Using instiki, I threw together a ‘web’ called “FoodWeLike”, where I’m keeping track of the ingredients of the recipes that work for us, as well as simple cooking instructions. This is mainly useful because we have a central repository of ingredients and recipes (instead of trying to remember which cookery book had what), but any web server (or file server) could do this. Instikis is particularly useful because as well as a way to easily edit these, it gives us the ability to easily categorise the recipes any way we like - for example, “We really like”, “We occasionally like”, and “We don’t like”. We’re also able to organise these into weekly meal plans. And, most usefully, plan our weekly shopping run using a page called “ShoppingList” where we can just paste the ingredients from other pages, or update as we run out of something.

And this is just one a hundred ways Instiki is useful in a domestic environment. Well, our domestic environment.

(By the way, I know this could probably be achieved using any wiki software, but I’m specifically choosing Instiki because of its simplicity of installation and also because, right now, I have a major boner for apps built with Ruby on Rails)

Ubuntu

Every couple of days, the hard drive of the G4 I use in work starts ‘clicking’. Well, more like ‘ke-CHUNK’ing. If I’m lucky, my computer freezes for a few minutes and comes back to life. If I’m not, I spend the next half hour or so rebooting until it goes away.

Finally, I’m facing up to the fact that my hard disk is dying and until I can get a replacement, I’m without a Mac to work on. So I’m giving Ubuntu a whirl.

One of the biggest complains thrown around about ‘free’ software is that it’s only free if your time is worthless. The hours wasted getting things configured just the way you like them do add up.
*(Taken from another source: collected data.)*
(** * Verification of the Verilator harness [src/sim/rtl_dump_main.cpp]

    The harness streams a synthetic 640x480 RGB frame into an opaque
    device under test (DUT) over an AXI4-Stream port, drains the DUT's
    output stream into a second image buffer, and bounds the run by a
    cycle budget.  The DUT is a parameter of the development: an internal
    state type together with an [eval] function from state and input pins
    to a new state and output pins.  Of what the run leaves behind, the
    lines on the console, the timestamps of the VCD dumps and the bytes of
    the PPM file are modelled. *)

From Stdlib Require Import ZArith Lia Bool List.
From Stdlib Require DecimalString DecimalZ DecimalPos.
From stdpp Require Import base list strings.
Import ListNotations.
Open Scope Z_scope.

(** ** Constants of the source *)

Definition IMAGE_WIDTH : Z := 640.
Definition IMAGE_HEIGHT : Z := 480.

(** The literal bound of the main loop condition ([cycle_count < 1000000]). *)
Definition maxCycles : Z := 1000000.

(** ** Results of fallible code

    [OutOfRange] is a vector subscript outside the vector (undefined
    behaviour in C++); [NoFuel] is a loop that has not finished within the
    number of iterations the model was given. *)

Inductive res (A : Type) : Type :=
| Ret (a : A)
| OutOfRange
| NoFuel.
Arguments Ret {A} a.
Arguments OutOfRange {A}.
Arguments NoFuel {A}.

Definition bind {A B : Type} (m : res A) (k : A -> res B) : res B :=
  match m with
  | Ret a => k a
  | OutOfRange => OutOfRange
  | NoFuel => NoFuel
  end.

Notation "x <- m ;; k" := (bind m (fun x => k))
  (at level 100, m at next level, right associativity).

(** ** Machine integers *)

Definition uint8 (z : Z) : Z := z mod 2 ^ 8.
Definition uint32 (z : Z) : Z := z mod 2 ^ 32.

(** Storage classes Verilator gives to a port of up to 64 bits
    ([CData] = uint8_t, [SData] = uint16_t, [IData] = uint32_t,
    [QData] = uint64_t).  The generated header that fixes the classes of
    the stream ports is not part of the sources, so they are parameters. *)
Inductive vl_type : Type := CData | SData | IData | QData.

Definition vl_bits (t : vl_type) : Z :=
  match t with CData => 8 | SData => 16 | IData => 32 | QData => 64 end.

(** Conversion of a value to the storage class of a port. *)
Definition vl_wrap (t : vl_type) (z : Z) : Z := z mod 2 ^ vl_bits t.

(** Arithmetic on an operand of class [t] mixed with [int] operands:
    [CData] and [SData] promote to [int] (the values met here stay far
    below 2^31), [IData] and [QData] compute modulo 2^32 and 2^64. *)
Definition vl_arith (t : vl_type) (z : Z) : Z :=
  match t with
  | CData | SData => z
  | IData => z mod 2 ^ 32
  | QData => z mod 2 ^ 64
  end.

(** ** [std::vector<uint8_t>] *)

Definition vec_new (n : Z) : list Z := replicate (Z.to_nat n) 0.
Arguments vec_new : simpl never.

Definition vec_get (v : list Z) (i : Z) : res Z :=
  if 0 <=? i then
    match v !! Z.to_nat i with
    | Some x => Ret x
    | None => OutOfRange
    end
  else OutOfRange.

Definition vec_set (v : list Z) (i : Z) (x : Z) : res (list Z) :=
  if (0 <=? i) && (i <? Z.of_nat (length v))
  then Ret (<[Z.to_nat i := uint8 x]> v)
  else OutOfRange.

(** ** Pins of the DUT

    One-bit handshake and clock signals are booleans: the harness writes
    0 or 1 to them and only tests them for truth. *)

Record in_pins : Type := {
  clk : bool;
  rst_n : bool;
  s_axi_aclk : bool;
  s_axi_aresetn : bool;
  s_axi_awaddr : Z;
  s_axi_awvalid : bool;
  s_axi_wdata : Z;
  s_axi_wvalid : bool;
  s_axi_wstrb : Z;
  s_axis_tdata : Z;
  s_axis_tvalid : bool;
  s_axis_tlast : bool;
  s_axis_tuser : Z;
  m_axis_tready : bool
}.

Record out_pins : Type := {
  s_axi_awready : bool;
  s_axi_wready : bool;
  s_axis_tready : bool;
  m_axis_tdata : Z;
  m_axis_tvalid : bool;
  m_axis_tuser : Z
}.
Lemma getTagVersion_version (r : option string) (v : string) :
  getTagVersion r = Some v -> versionRegExp v = true.
Proof.
  unfold getTagVersion. apply fold_tagStep_version. discriminate.
Qed.

Lemma lineVersion_truthy (line v : string) :
  lineVersion line = Some v -> Js.truthy (lineVersion line) = true.
Proof.
  intros H. rewrite H. apply versionRegExp_truthy.
  now apply getTagVersion_version with (r := nth_error (lineParts line) 1).
Qed.

(** ** The Segmenter, line by line *)

Section SegmenterLines.

Variable allCommits : bool.
Variable untilVersion : option string.

Lemma onLine_untagged (st : Segmenter) (line : string) :
  lineVersion line = None ->
  onLine allCommits untilVersion st line = (retain allCommits (lineHashes line) st, true).
Proof. intros H. unfold onLine. now rewrite H. Qed.

Lemma onLine_resume (st : Segmenter) (line : string) :
  resumeLine untilVersion line = true ->
  onLine allCommits untilVersion st line = (kill st, false).
Proof.
  unfold resumeLine, onLine. intros H. apply andb_prop in H as [H1 H2].
  now rewrite H1, H2.
Qed.

Lemma onLine_tagged (st : Segmenter) (line v : string) :
  lineVersion line = Some v ->
  resumeLine untilVersion line = false ->
  onLine allCommits untilVersion st line
  = (retain allCommits (lineHashes line) (openVersion (Some v) st), true).
Proof.
  intros Hv Hr. unfold resumeLine in Hr. unfold onLine.
  rewrite (lineVersion_truthy _ _ Hv) in *. simpl in Hr.
  rewrite Hr. now rewrite Hv.
Qed.

Lemma retain_killed (hashes : list string) (st : Segmenter) :
  processKilled (retain allCommits hashes st) = processKilled st.
Proof. unfold retain. now destruct (keepsCommit allCommits hashes). Qed.

Lemma onLine_killed (st : Segmenter) (line : string) :
  processKilled st = false ->
  processKilled (fst (onLine allCommits untilVersion st line))
  = negb (snd (onLine allCommits untilVersion st line)).
Proof.
  intros Hk. unfold onLine.
  destruct (Js.truthy (lineVersion line)); [|simpl; now rewrite retain_killed].
  destruct (Js.strictEq (lineVersion line) untilVersion); simpl; [reflexivity|].
  now rewrite retain_killed.
Qed.

Lemma feed_killed (st : Segmenter) (lines : list string) :
  processKilled st = true -> feed allCommits untilVersion st lines = st.
Proof. intros H. unfold feed. now rewrite H. Qed.

Lemma feed_nil (st : Segmenter) : feed allCommits untilVersion st [] = st.
Proof. unfold feed. now destruct (processKilled st). Qed.

Lemma feed_cons (st : Segmenter) (line : string) (lines : list string) :
  processKilled st = false ->
  feed allCommits untilVersion st (line :: lines)
  = feed allCommits untilVersion (fst (onLine allCommits untilVersion st line)) lines.
Proof.
  intros Hk. pose proof (onLine_killed st line Hk) as H.
  unfold feed at 1. rewrite Hk. simpl.
  destruct (onLine allCommits untilVersion st line) as [st' c]. simpl in *.
  destruct c; simpl in H.
  - unfold feed. now rewrite H.
  - now rewrite feed_killed.
Qed.

Lemma feed_app (l1 l2 : list string) :
  forall st,
    feed allCommits untilVersion st (l1 ++ l2)
    = feed allCommits untilVersion (feed allCommits untilVersion st l1) l2.
Proof.
  induction l1 as [|x l1 IH]; intros st; simpl.
  - now rewrite feed_nil.
  - destruct (processKilled st) eqn:Hk.
    + rewrite (feed_killed st (x :: l1) Hk).
      now rewrite !(feed_killed st _ Hk).
    + rewrite !feed_cons by assumption. apply IH.
Qed.

Lemma onData_feed (st : Segmenter) (data : string) :
  onData allCommits untilVersion st data
  = feed allCommits untilVersion st (Js.splitLines data).
Proof. reflexivity. Qed.

Lemma fold_onData (chunks : list string) :
  forall st,
    fold_left (onData allCommits untilVersion) chunks st
    = feed allCommits untilVersion st (linesOf chunks).
Proof.
  induction chunks as [|d chunks IH]; intros st; simpl.
  - now rewrite feed_nil.
  - rewrite IH, onData_feed. unfold linesOf. simpl. now rewrite feed_app.
Qed.

End SegmenterLines.

(** ** The Segmenter, bucket by bucket *)

Section SegmenterBuckets.

Variable allCommits : bool.
Variable untilVersion : option string.

Lemma retain_fields (hashes : list string) (st : Segmenter) :
  retain allCommits hashes st
  = {| versionsWithCommits := versionsWithCommits st;
       currentCommits :=
         currentCommits st
         ++ (if keepsCommit allCommits hashes then [hd "" hashes] else []);
       currentVersion := currentVersion st;
       processKilled := processKilled st |}.
Proof.
  unfold retain. destruct (keepsCommit allCommits hashes); [reflexivity|].
  rewrite app_nil_r. now destruct st.
Qed.

Lemma pushCurrent_kill (st : Segmenter) : pushCurrent (kill st) = pushCurrent st.
Proof. reflexivity. Qed.

Lemma pushCurrent_prepend (p : list VC.t) (st : Segmenter) :
  pushCurrent (prepend p st) = p ++ pushCurrent st.
Proof.
  unfold pushCurrent, prepend. simpl.
  destruct (currentVersion st) as [v|]; [|reflexivity].
  destruct (Js.truthy (Some v)); [|reflexivity]. now rewrite app_assoc.
Qed.

Lemma onLine_prepend (p : list VC.t) (st : Segmenter) (line : string) :
  onLine allCommits untilVersion (prepend p st) line
  = (prepend p (fst (onLine allCommits untilVersion st line)),
     snd (onLine allCommits untilVersion st line)).
Proof.
  unfold onLine.
  destruct (Js.truthy (lineVersion line)).
  - destruct (Js.strictEq (lineVersion line) untilVersion); [reflexivity|].
    simpl. f_equal. rewrite !retain_fields. unfold openVersion. simpl.
    rewrite pushCurrent_prepend. reflexivity.
  - simpl. f_equal. rewrite !retain_fields. reflexivity.
Qed.

Lemma feed_prepend (p : list VC.t) (lines : list string) :
  forall st,
    feed allCommits untilVersion (prepend p st) lines
    = prepend p (feed allCommits untilVersion st lines).
Proof.
  induction lines as [|x lines IH]; intros st.
  - now rewrite !feed_nil.
  - destruct (processKilled st) eqn:Hk.
    + now rewrite !feed_killed.
    + rewrite !feed_cons by assumption.
      rewrite onLine_prepend. simpl. apply IH.
Qed.

Lemma feed_untagged (mid : list string) :
  forall st,
    (forall l, In l mid -> lineVersion l = None) ->
    processKilled st = false ->
    feed allCommits untilVersion st mid
    = {| versionsWithCommits := versionsWithCommits st;
         currentCommits := currentCommits st ++ keptOf allCommits mid;
         currentVersion := currentVersion st;
         processKilled := false |}.
Proof.
  induction mid as [|x mid IH]; intros st Hmid Hk.
  - rewrite feed_nil. simpl. rewrite app_nil_r. destruct st. simpl in *. now subst.
  - rewrite feed_cons by assumption.
    rewrite onLine_untagged by (apply Hmid; now left). simpl.
    rewrite IH.
    + rewrite retain_fields. simpl. now rewrite <- app_assoc.
    + intros l Hl. apply Hmid. now right.
    + now rewrite retain_killed.
Qed.

Lemma feed_tagged (st : Segmenter) (ln v : string) (mid : list string) :
  lineVersion ln = Some v ->
  resumeLine untilVersion ln = false ->
  (forall l, In l mid -> lineVersion l = None) ->
  processKilled st = false ->
  feed allCommits untilVersion st (ln :: mid)
  = {| versionsWithCommits := pushCurrent st;
       currentCommits := keptOf allCommits (ln :: mid);
       currentVersion := Some v;
       processKilled := false |}.
Proof.
  intros Hv Hr Hmid Hk.
  rewrite feed_cons by assumption.
  rewrite (onLine_tagged _ _ _ _ v) by assumption. simpl.
  rewrite feed_untagged; [|assumption|now rewrite retain_killed].
  rewrite retain_fields. reflexivity.
Qed.

Lemma feed_alive (lines : list string) :
  forall st,
    (forall l, In l lines -> resumeLine untilVersion l = false) ->
    processKilled st = false ->
    processKilled (feed allCommits untilVersion st lines) = false.
Proof.
  induction lines as [|x lines IH]; intros st Hl Hk.
  - now rewrite feed_nil.
  - rewrite feed_cons by assumption. apply IH.
    + intros l H. apply Hl. now right.
    + rewrite onLine_killed by assumption.
      unfold onLine. pose proof (Hl x (or_introl eq_refl)) as Hx.
      unfold resumeLine in Hx.
      destruct (Js.truthy (lineVersion x)); [|reflexivity].
      simpl in Hx. now rewrite Hx.
Qed.

Lemma feed_resume (st : Segmenter) (ln : string) (post : list string) :
  resumeLine untilVersion ln = true ->
  processKilled st = false ->
  feed allCommits untilVersion st (ln :: post) = kill st.
Proof.
  intros Hr Hk. rewrite feed_cons by assumption.
  rewrite onLine_resume by assumption. now rewrite feed_killed.
Qed.

(** What follows a tag does not depend on what came before it. *)
Lemma pushCurrent_feed_fresh (st : Segmenter) (rest : list string) :
  processKilled st = false ->
  match rest with [] => True | l :: _ => lineVersion l <> None end ->
  pushCurrent (feed allCommits untilVersion st rest)
  = pushCurrent st
    ++ pushCurrent (feed allCommits untilVersion (startSegmenter None) rest).
Proof.
  intros Hk Hrest. destruct rest as [|l rest].
  - rewrite !feed_nil. simpl. now rewrite app_nil_r.
  - destruct (lineVersion l) as [v|] eqn:Hv; [|contradiction].
    destruct (resumeLine untilVersion l) eqn:Hr.
    + rewrite !feed_resume by (assumption || reflexivity).
      rewrite !pushCurrent_kill. simpl. now rewrite app_nil_r.
    + rewrite !feed_cons by (assumption || reflexivity).
      rewrite !(onLine_tagged _ _ _ _ v) by assumption. simpl.
      replace (retain allCommits (lineHashes l) (openVersion (Some v) st))
        with (prepend (pushCurrent st)
                (retain allCommits (lineHashes l)
                   (openVersion (Some v) (startSegmenter None)))).
      * now rewrite feed_prepend, pushCurrent_prepend.
      * rewrite !retain_fields. unfold prepend, openVersion. simpl.
        rewrite app_nil_r. now rewrite Hk.
Qed.
(** * neo_roomcsv_converter: the row pipeline of the three converters

    A shallow embedding of [main_step1.py] (passthrough), [main_step3.py]
    (display) and [main_step4_Claude.py] (storage), and the properties of
    the section-aware row walk, the row builders, the datetime normaliser,
    the input reader and the output validator.

    Python [str] values are sequences of Unicode code points; they are
    modelled as [list Z].  The csv module, the codecs and the C library
    are outside the repository: the development starts from the parsed
    rows and takes the codecs as a parameter. *)

From Stdlib Require Import String Ascii ZArith List Bool Lia.
Import ListNotations.
Local Open Scope Z_scope.

(** ** Python strings *)

Module Py.

Definition char := Z.
Definition pystr := list char.
Definition row := list pystr.

(** Literals are written as UTF-8 text and decoded to code points. *)
Fixpoint utf8 (bs : list Z) : pystr :=
  match bs with
  | [] => []
  | b :: r =>
      if b <? 128 then b :: utf8 r
      else if b <? 224 then
        match r with
        | c1 :: r1 => ((b - 192) * 64 + (c1 - 128)) :: utf8 r1
        | _ => []
        end
      else if b <? 240 then
        match r with
        | c1 :: c2 :: r2 =>
            ((b - 224) * 4096 + (c1 - 128) * 64 + (c2 - 128)) :: utf8 r2
        | _ => []
        end
      else
        match r with
        | c1 :: c2 :: c3 :: r3 =>
            ((b - 240) * 262144 + (c1 - 128) * 4096 + (c2 - 128) * 64
             + (c3 - 128)) :: utf8 r3
        | _ => []
        end
  end.

Definition u (s : string) : pystr :=
  utf8 (map (fun a => Z.of_nat (nat_of_ascii a)) (list_ascii_of_string s)).

Fixpoint str_eqb (a b : pystr) : bool :=
  match a, b with
  | [], [] => true
  | x :: a', y :: b' => (x =? y) && str_eqb a' b'
  | _, _ => false
  end.

(** [bool(s)] for a string: the empty string is false. *)
Definition truthy (s : pystr) : bool :=
  match s with [] => false | _ => true end.

(** [str.isspace] on one character, which is also the class [\s] of the
    [re] module on [str] patterns. *)
Definition isspace (c : char) : bool :=
  ((9 <=? c) && (c <=? 13)) || ((28 <=? c) && (c <=? 32))
  || (c =? 133) || (c =? 160) || (c =? 5760)
  || ((8192 <=? c) && (c <=? 8202))
  || (c =? 8232) || (c =? 8233) || (c =? 8239) || (c =? 8287)
  || (c =? 12288).

Fixpoint lstrip_while (p : char -> bool) (s : pystr) : pystr :=
  match s with
  | [] => []
  | c :: r => if p c then lstrip_while p r else s
  end.

Definition rstrip_while (p : char -> bool) (s : pystr) : pystr :=
  rev (lstrip_while p (rev s)).

(** [s.strip()] *)
Definition strip (s : pystr) : pystr :=
  rstrip_while isspace (lstrip_while isspace s).

(** [s.lstrip(chars)] *)
Definition lstrip (chars : pystr) (s : pystr) : pystr :=
  lstrip_while (fun c => existsb (Z.eqb c) chars) s.

(** [s.startswith(p)] *)
Fixpoint startswith (p s : pystr) : bool :=
  match p, s with
  | [], _ => true
  | _ :: _, [] => false
  | x :: p', y :: s' => (x =? y) && startswith p' s'
  end.

(** [sub in s] *)
Fixpoint contains (sub s : pystr) : bool :=
  match s with
  | [] => startswith sub []
  | _ :: r => startswith sub s || contains sub r
  end.

(** [s.replace(old, new)] for a non-empty [old], as at every call of the
    three scripts: occurrences are replaced from the left and do not
    overlap; [skip] counts the characters of a replaced occurrence that
    are still to be passed over. *)
Fixpoint replace_from (old new : pystr) (skip : nat) (s : pystr) : pystr :=
  match s with
  | [] => []
  | c :: r =>
      match skip with
      | S k => replace_from old new k r
      | O =>
          if startswith old s
          then new ++ replace_from old new (length old - 1) r
          else c :: replace_from old new 0 r
      end
  end.

Definition replace (old new s : pystr) : pystr := replace_from old new 0 s.

(** [s.split(' ')[0]]: the text before the first U+0020. *)
Fixpoint split_first (sep : char) (s : pystr) : pystr :=
  match s with
  | [] => []
  | c :: r => if c =? sep then [] else c :: split_first sep r
  end.

(** [l.index(x)]; [None] stands for the ValueError. *)
Fixpoint index (x : pystr) (l : row) : option nat :=
  match l with
  | [] => None
  | y :: r =>
      if str_eqb y x then Some O
      else match index x r with Some i => Some (S i) | None => None end
  end.

(** [l[i] = v] for an index in range (the scripts guard every store). *)
Fixpoint store (i : nat) (v : pystr) (l : row) : row :=
  match l, i with
  | [], _ => []
  | _ :: r, O => v :: r
  | x :: r, S k => x :: store k v r
  end.

End Py.
Import Py.

(** ** Text constants of the scripts *)

Module K.

Definition kaigishitsu : pystr := u "会議室".
Definition kaigishitsu_mei : pystr := u "会議室名".
Definition kaishi_nichiji : pystr := u "開始日時".
Definition shuryo_nichiji : pystr := u "終了日時".
Definition riyou_mokuteki : pystr := u "利用目的詳細".
Definition kaishi_nichi : pystr := u "開始日".
Definition kaishi_jikan : pystr := u "開始時刻".
Definition shuryo_nichi : pystr := u "終了日".
Definition shuryo_jikan : pystr := u "終了時刻".
Definition sendai_godo : pystr := u "仙台合同庁舎".
Definition sendai_shinko : pystr := u "／仙台地方振興事務所".
Definition batsu : pystr := u "×".
Definition bom : char := 65279.
Definition space : char := 32.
It’s very easy to spend an entire day tweaking your desktop instead of just acccepting what you have and getting on with your job.

The guys in Ubuntu seem to understand this - they’ve packed Debian (the smart choice of a Linux distribution) in such a way that they take all the pain out of the installation and day-to-day administration.

My personal experience is that Ubuntu has detected almost everything I’ve thrown at it - sound and video were auto-configured (and in a nice way too, any previous attempt at auto-configuring my video in the past has left me with a headache-inducing 60hz refresh rate and no obvious way to change it). Bluetooth setup was relatively painless (gnome-bluetooth and gnome-phone-manager took care of this). Today, it even auto-detected my USB keyring and auto-mounted it, putting a link to it on my desktop.

But there are also some things I dislike about Ubuntu. For example, the default behaviour for nautilus (the file manager) is a variation on the new ‘spatial’ nautilus. When you go into a child directory, nautilus closes the parent window automatically. I love spatial nautilus, but hate this behaviour. After a little bit of playing around, I found that it could be changed with the following:

gconftool-2 --type bool --set /apps/nautilus/preferences/no_ubuntu-spatial true

Matthew Thomas recently provided a fantastic round-up of other outstanding issues with Ubuntu.

Other nice things:

  • evolution has some really nice new features aimed at increasing productivity, including an ability to create a task from a message with one click
  • liferea has a ‘condensed view’ option for feeds, a feature I’d previously praised in Pheeder. Even better, this is feed-configurable, so you can set only certain feeds to use the ‘condensed view’. Liferea is still my favourite RSS reader on any platform.
  • beagle is amazing - I know that something similar is going to be available in Tiger, but… wow.

But I still miss Quicksilver. Gnome Launch Box just doesn’t cut it.